# Work task
From the records below, return every line containing the word "action".

(Stored data)
#####
(* ===== verification/CatLedger.v ===== *)
(** The ledger of the recordings in progress, one for each camera, that the next
    process takes over: [CatRecordingReconciliationStore] of
    [src/runtime/cat_recording_reconciliation.rs], over the files of [CatStore]. Nobody
    else writes its file. The file is a store of the ledger: what it answered is kept,
    and an operation that failed took place or did not. *)
From stdpp Require Import gmap.
From S2P Require Import Prelude RustString UrlPath VisionStore CatRecords CatStore CatStoreLemmas CatStoreWrites.
Local Open Scope string_scope.
Local Open Scope list_scope.
Local Open Scope io_scope.

Definition MAX_RECONCILIATION_BYTES : Z := 1024 * 1024.

Inductive CatRecordingReconciliationPhase := PendingStart | Active.

#[export] Instance phase_eq_dec : EqDecision CatRecordingReconciliationPhase.
Proof. solve_decision. Defined.

(** Times in milliseconds. *)
Record CatRecordingReconciliationState := {
  rs_camera_id : string;
  rs_phase : CatRecordingReconciliationPhase;
  rs_created_at_epoch_ms : Z;
  rs_last_sequence : option Z;
  rs_event_id : option string;
  rs_lease_id : option string;
  rs_stream_profile : option string;
  rs_last_renewed_epoch_ms : Z;
  rs_detection_evidence : list CatDetectionEvidence
}.

Definition default_state : CatRecordingReconciliationState :=
  {| rs_camera_id := ""; rs_phase := Active; rs_created_at_epoch_ms := 0; rs_last_sequence := None;
     rs_event_id := None; rs_lease_id := None; rs_stream_profile := None; rs_last_renewed_epoch_ms := 0;
     rs_detection_evidence := [] |}.

(** By camera. *)
Abbreviation Ledger := (gmap string CatRecordingReconciliationState).

(** [serde_json]: the ledger as the bytes of its file. *)
Class LedgerText := {
  ledger_to_vec : Ledger -> result string string;
  ledger_from_slice : string -> result string Ledger
}.

(** What is written is read. *)
Class LedgerTextLaws `{!LedgerText} : Prop := ledger_text_law (m : Ledger) (bytes : string) :
  ledger_to_vec m = Ok bytes -> bytes <> "" /\ ledger_from_slice bytes = Ok m.

(** * The file *)

Section file.
Context `{!LedgerText} (path : string).

Definition load_unlocked : IO Ledger :=
  o <-- open_data_read Main;
  match o with
  | None => ret ∅
  | Some bytes =>
      if (MAX_RECONCILIATION_BYTES <? byte_count bytes)%Z
      then fail "cat reconciliation store exceeds size limit" else
      _ <-- check ("failed to read cat reconciliation store " +:+ path +:+ ": ");
      if is_empty bytes then fail "cat reconciliation store is empty" else
      lift (map_err (String.append "cat reconciliation store is invalid: ") (ledger_from_slice bytes))
  end.

Definition write_unlocked (states : Ledger) : IO unit :=
  bytes <-- lift (map_err (String.append "failed to serialize cat reconciliation state: ") (ledger_to_vec states));
  if (MAX_RECONCILIATION_BYTES <? byte_count bytes)%Z
  then fail "cat reconciliation store exceeds size limit" else
  in_context ("failed to atomically replace cat reconciliation store " +:+ path +:+ ": ")
    (replace_data_atomically Main bytes).

(** A mutex, which may be poisoned. *)
Definition lock_mutex (poisoned : string) : IO unit :=
  c <-- next_call;
  match c_error c with Some _ => fail poisoned | None => ret tt end.

(** The identity that is kept is not looked at again. *)
Definition rebind_data_identity : IO unit :=
  _ <-- open_data_read Main;
  lock_mutex "cat reconciliation data identity lock is poisoned".

Definition refresh_bound_data_identity : IO unit :=
  _ <-- ensure_parent_identity; rebind_data_identity.

Definition with_lock {A} (action : IO A) : IO A :=
  _ <-- lock_mutex "cat reconciliation operation lock is poisoned";
  _ <-- open_lock;
  _ <-- check ("failed to acquire cat reconciliation lock for " +:+ path +:+ ": ");
  finally
    (_ <-- ensure_lock_identity;
     _ <-- refresh_bound_data_identity;
     value <-- action;
     _ <-- rebind_data_identity;
     ret value)
    (check ("failed to release cat reconciliation lock for " +:+ path +:+ ": ")).

Definition load : IO Ledger := with_lock load_unlocked.

Definition upsert (state : CatRecordingReconciliationState) : IO unit :=
  if is_blank (rs_camera_id state) then fail "cat recording reconciliation camera_id is required" else
  with_lock (states <-- load_unlocked; write_unlocked (<[rs_camera_id state := state]> states)).

Definition remove (camera_id : string) : IO unit :=
  with_lock
    (states <-- load_unlocked;
     match states !! camera_id with
     | Some _ => write_unlocked (base.delete camera_id states)
     | None => ret tt
     end).
End file.

(** * A store of the ledger *)

(** What [upsert] and [remove] do to it. *)
Inductive LedgerOp := LedgerUpsert (state : CatRecordingReconciliationState) | LedgerRemove (camera_id : string).

Definition ledger_effect (op : LedgerOp) (m : Ledger) : Ledger :=
  match op with
  | LedgerUpsert state => if is_blank (rs_camera_id state) then m else <[rs_camera_id state := state]> m
  | LedgerRemove camera_id => base.delete camera_id m
  end.

(** An operation took place if it was answered, and may have otherwise. *)
Class LedgerStore (L : Type) := {
  ledger_load : L -> result string Ledger * L;
  ledger_op : LedgerOp -> L -> result string unit * L;
  ledger_of : L -> Ledger;
  ledger_load_ok l m : (ledger_load l).1 = Ok m -> m = ledger_of l;
  ledger_load_reads l : ledger_of (ledger_load l).2 = ledger_of l;
  ledger_op_ok op l : (ledger_op op l).1 = Ok tt -> ledger_of (ledger_op op l).2 = ledger_effect op (ledger_of l);
  ledger_op_any op l : ledger_of (ledger_op op l).2 = ledger_of l \/ ledger_of (ledger_op op l).2 = ledger_effect op (ledger_of l);
  ledger_upsert_blank state l : is_blank (rs_camera_id state) = true -> exists error, (ledger_op (LedgerUpsert state) l).1 = Err error
}.

(** * The file keeps the ledger *)

Section keeps.
Context `{!LedgerText} `{!LedgerTextLaws} (path : string).

Definition bytes_hold (bytes : string) (m : Ledger) : Prop :=
  bytes <> "" /\ (byte_count bytes <= MAX_RECONCILIATION_BYTES)%Z /\ ledger_from_slice bytes = Ok m.

Definition holds_ledger (d : Disk) (m : Ledger) : Prop :=
  match d_main d with None => m = ∅ | Some f => bytes_hold (f_bytes f) m end.

Lemma holds_unique d m m' : holds_ledger d m -> holds_ledger d m' -> m = m'.
Proof.
  unfold holds_ledger, bytes_hold. destruct (d_main d); [|congruence]. intros (_ & _ & H1) (_ & _ & H2). congruence.
Qed.

Lemma reads_mutex d i poisoned : reads d i (lock_mutex poisoned) tt.
Proof. apply does_call. intros c. destruct (c_error c); [apply does_fail|apply does_ret]; auto. Qed.

Lemma reads_load d i m : holds_ledger d m -> reads d i (load_unlocked path) m.
Proof.
  intros Hd. eapply reads_bind; [apply reads_open_data|]. unfold holds_ledger in Hd. cbn [file_of].
  destruct (d_main d) as [f|]; cbn; [|subst; apply reads_ret]. destruct Hd as (Hne & Hs & Hm).
  apply Z.ltb_ge in Hs as ->. eapply reads_bind; [apply reads_check|].
  destruct (f_bytes f) as [|a s]; [done|]. cbn [is_empty]. apply reads_lift. by rewrite Hm.
Qed.

Lemma reads_rebind d i : reads d i rebind_data_identity tt.
Proof. eapply reads_bind; [apply reads_open_data|apply reads_mutex]. Qed.

(** What may keep the ledger [m'] from being written. *)
Definition too_long (m' : Ledger) : Prop :=
  match ledger_to_vec m' with Ok bytes => (MAX_RECONCILIATION_BYTES < byte_count bytes)%Z | Err _ => True end.

Lemma write_spec d i m m' :
  holds_ledger d m ->
  does (too_long m') d i (write_unlocked path m')
    (fun _ d' i' => i' = i /\ holds_ledger d' m')
    (fun d' i' => i' = i /\ (holds_ledger d' m \/ holds_ledger d' m')).
Proof.
  intros Hd. unfold write_unlocked, too_long. destruct (ledger_to_vec m') as [bytes|e] eqn:Hv; cbn [map_err].
  - eapply does_reads; [by apply reads_lift|by auto|]. destruct (Z.ltb_spec MAX_RECONCILIATION_BYTES (byte_count bytes)).
    { apply does_fail; auto. }
    assert (forall stamp, holds_ledger (put_file Main bytes stamp d) m') as Hp.
    { intros stamp. destruct (ledger_text_law m' bytes Hv). by split. }
    apply does_in_context. eapply does_mono; [apply replace_spec|done| |].
    + intros [] d' i' [-> [stamp ->]]. auto.
    + intros d' i' [-> [->|[stamp ->]]]; auto.
  - intros calls. cbn. auto.
Qed.

Lemma with_lock_spec {A} (T : Prop) d i (action : IO A) Q E :
  E d i -> does T d i action Q E -> (forall a d' i', Q a d' i' -> E d' i') -> does T d i (with_lock path action) Q E.
Proof.
  intros He Ha HE. unfold with_lock.
  eapply does_reads; [apply reads_mutex|done|]. eapply does_reads; [apply reads_open_lock|done|].
  eapply does_reads; [apply reads_check|done|]. apply does_finally; [|by intros; apply reads_check|done].
  eapply does_reads; [apply reads_lock_identity|done|].
  eapply does_reads; [eapply reads_bind; [apply reads_parent|apply reads_rebind]|done|].
  eapply does_bind; [exact Ha|]. intros a d' i' Hq. eapply does_reads; [apply reads_rebind|by eapply HE|]. by apply does_ret.
Qed.

Lemma load_spec d i m : holds_ledger d m -> reads d i (load path) m.
Proof. intros Hd. apply with_lock_spec; [done|by apply reads_load|]. by intros a d' i' (_ & -> & ->). Qed.

Definition run_op (op : LedgerOp) : IO unit :=
  match op with LedgerUpsert state => upsert path state | LedgerRemove camera_id => remove path camera_id end.

(** What keeps an operation from taking place, when no call fails. *)
Definition refused (op : LedgerOp) (m : Ledger) : Prop :=
  match op with
  | LedgerUpsert state => is_blank (rs_camera_id state) = true \/ too_long (ledger_effect op m)
  | LedgerRemove camera_id => is_Some (m !! camera_id) /\ too_long (ledger_effect op m)
  end.

Lemma op_spec op d i m :
  holds_ledger d m ->
  does (refused op m) d i (run_op op)
    (fun _ d' i' => i' = i /\ holds_ledger d' (ledger_effect op m))
    (fun d' i' => i' = i /\ (holds_ledger d' m \/ holds_ledger d' (ledger_effect op m))).
Proof.
  intros Hd. destruct op as [state|camera_id]; cbn [run_op ledger_effect refused].
  - unfold upsert. destruct (is_blank _) eqn:Hb; [apply does_fail; auto|].
    apply with_lock_spec; [by auto| |by intros a d' i' [-> ?]; auto].
    eapply does_reads; [by apply reads_load|by auto|]. eapply does_mono; [by apply write_spec|by auto..].
  - apply with_lock_spec; [by auto| |by intros a d' i' [-> ?]; auto].
    eapply does_reads; [by apply reads_load|by auto|]. destruct (m !! camera_id) as [st|] eqn:Hl.
    + eapply does_mono; [by apply write_spec|by eauto..].
    + apply does_ret. split; [done|]. by rewrite delete_id.
Qed.

(** The file, and what the calls of each operation to come meet. *)
Record LedgerFile := { lf_disk : Disk; lf_calls : list (list Call) }.

Definition call_file {A} (m : IO A) (f : LedgerFile) : result string A * LedgerFile :=
  let '(r, w) := m {| w_disk := lf_disk f; w_calls := hd [] (lf_calls f); w_index := default_index |} in
  (r, {| lf_disk := w_disk w; lf_calls := tl (lf_calls f) |}).

Lemma call_file_op op f m :
  holds_ledger (lf_disk f) m ->
  (call_file (run_op op) f).1 = Ok tt /\ holds_ledger (lf_disk (call_file (run_op op) f).2) (ledger_effect op m)
  \/ (exists error, (call_file (run_op op) f).1 = Err error)
     /\ (holds_ledger (lf_disk (call_file (run_op op) f).2) m
         \/ holds_ledger (lf_disk (call_file (run_op op) f).2) (ledger_effect op m)).
Proof.
  intros Hd. pose proof (op_spec op (lf_disk f) default_index m Hd (hd [] (lf_calls f))) as Ho. unfold call_file.
  destruct (run_op op _) as [[[]|e] w]; cbn in *; destruct Ho as [_ Ho]; [left; tauto|right; split; [eauto|tauto]].
Qed.

Lemma call_file_load f m :
  holds_ledger (lf_disk f) m ->
  lf_disk (call_file (load path) f).2 = lf_disk f /\ forall a, (call_file (load path) f).1 = Ok a -> a = m.
Proof.
  intros Hd. pose proof (load_spec (lf_disk f) default_index m Hd (hd [] (lf_calls f))) as Ho. unfold call_file.
  destruct (load path _) as [[a|e] w]; cbn in *.
  - destruct Ho as [_ (-> & -> & _)]. split; [done|]. by intros ? [= ->].
  - destruct Ho as [_ (_ & -> & _)]. by split.
Qed.

(** Operations with what they answered. *)
Fixpoint run_ops (ops : list LedgerOp) (f : LedgerFile) : list (LedgerOp * bool) * LedgerFile :=
  match ops with
  | [] => ([], f)
  | op :: ops =>
      let '(r, f) := call_file (run_op op) f in
      let '(l, f) := run_ops ops f in
      ((op, is_ok r) :: l, f)
  end.

(** Those that were answered took place, and the others may have. *)
Inductive took_place : list (LedgerOp * bool) -> Ledger -> Ledger -> Prop :=
| took_none m : took_place [] m m
| took op answered l m m' : took_place l (ledger_effect op m) m' -> took_place ((op, answered) :: l) m m'
| took_not op l m m' : took_place l m m' -> took_place ((op, false) :: l) m m'.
#####
# Result below
Definition with_lock {A} (action : IO A) : IO A :=
     value <-- action;
Lemma with_lock_spec {A} (T : Prop) d i (action : IO A) Q E :
  E d i -> does T d i action Q E -> (forall a d' i', Q a d' i' -> E d' i') -> does T d i (with_lock path action) Q E.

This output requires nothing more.